[[ DATA SHOWN, beginning ]]

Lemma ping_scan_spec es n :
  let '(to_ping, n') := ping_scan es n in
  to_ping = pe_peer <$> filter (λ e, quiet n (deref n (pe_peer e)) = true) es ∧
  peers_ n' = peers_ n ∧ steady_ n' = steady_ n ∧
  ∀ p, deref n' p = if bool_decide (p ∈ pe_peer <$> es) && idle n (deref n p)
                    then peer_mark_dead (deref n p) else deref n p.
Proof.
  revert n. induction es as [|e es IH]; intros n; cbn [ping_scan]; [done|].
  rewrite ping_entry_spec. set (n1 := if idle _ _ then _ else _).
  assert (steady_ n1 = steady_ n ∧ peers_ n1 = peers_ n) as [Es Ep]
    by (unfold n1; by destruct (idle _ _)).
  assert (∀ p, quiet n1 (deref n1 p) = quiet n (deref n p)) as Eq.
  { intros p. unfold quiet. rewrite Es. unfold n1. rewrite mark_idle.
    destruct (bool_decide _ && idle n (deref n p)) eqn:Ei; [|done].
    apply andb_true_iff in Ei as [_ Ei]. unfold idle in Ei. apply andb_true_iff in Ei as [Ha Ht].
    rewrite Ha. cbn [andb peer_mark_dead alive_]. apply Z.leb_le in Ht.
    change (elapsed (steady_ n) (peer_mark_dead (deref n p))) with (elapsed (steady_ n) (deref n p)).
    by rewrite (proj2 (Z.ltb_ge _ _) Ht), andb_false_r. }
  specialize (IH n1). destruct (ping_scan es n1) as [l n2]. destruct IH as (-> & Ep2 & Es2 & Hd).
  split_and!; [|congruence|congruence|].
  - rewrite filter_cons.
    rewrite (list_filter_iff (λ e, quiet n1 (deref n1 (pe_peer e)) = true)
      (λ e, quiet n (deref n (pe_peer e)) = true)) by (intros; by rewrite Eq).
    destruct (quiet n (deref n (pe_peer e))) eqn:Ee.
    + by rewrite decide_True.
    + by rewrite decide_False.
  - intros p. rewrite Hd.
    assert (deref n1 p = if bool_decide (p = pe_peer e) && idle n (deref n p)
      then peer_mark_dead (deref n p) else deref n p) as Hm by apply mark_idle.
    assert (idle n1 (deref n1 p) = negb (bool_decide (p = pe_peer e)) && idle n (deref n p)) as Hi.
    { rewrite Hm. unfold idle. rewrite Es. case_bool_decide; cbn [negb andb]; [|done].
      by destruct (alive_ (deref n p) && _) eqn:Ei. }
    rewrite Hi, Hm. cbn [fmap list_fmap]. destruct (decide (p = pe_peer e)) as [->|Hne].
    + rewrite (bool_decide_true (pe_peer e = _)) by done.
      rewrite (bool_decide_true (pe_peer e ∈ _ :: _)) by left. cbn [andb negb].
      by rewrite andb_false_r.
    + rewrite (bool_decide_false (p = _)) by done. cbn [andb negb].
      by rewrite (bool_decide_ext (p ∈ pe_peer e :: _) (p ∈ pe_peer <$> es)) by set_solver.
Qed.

[[ DATA SHOWN, end ]]

#### [INSTRUCTIONS TO FOLLOW]
The line with "assert (idle n1", the last line of the data above, and every line between them should be duplicated exactly, with nothing else.

#### [PROBLEM SOLUTION]
    assert (idle n1 (deref n1 p) = negb (bool_decide (p = pe_peer e)) && idle n (deref n p)) as Hi.
    { rewrite Hm. unfold idle. rewrite Es. case_bool_decide; cbn [negb andb]; [|done].
      by destruct (alive_ (deref n p) && _) eqn:Ei. }
    rewrite Hi, Hm. cbn [fmap list_fmap]. destruct (decide (p = pe_peer e)) as [->|Hne].
    + rewrite (bool_decide_true (pe_peer e = _)) by done.
      rewrite (bool_decide_true (pe_peer e ∈ _ :: _)) by left. cbn [andb negb].
      by rewrite andb_false_r.
    + rewrite (bool_decide_false (p = _)) by done. cbn [andb negb].
      by rewrite (bool_decide_ext (p ∈ pe_peer e :: _) (p ∈ pe_peer <$> es)) by set_solver.
Qed.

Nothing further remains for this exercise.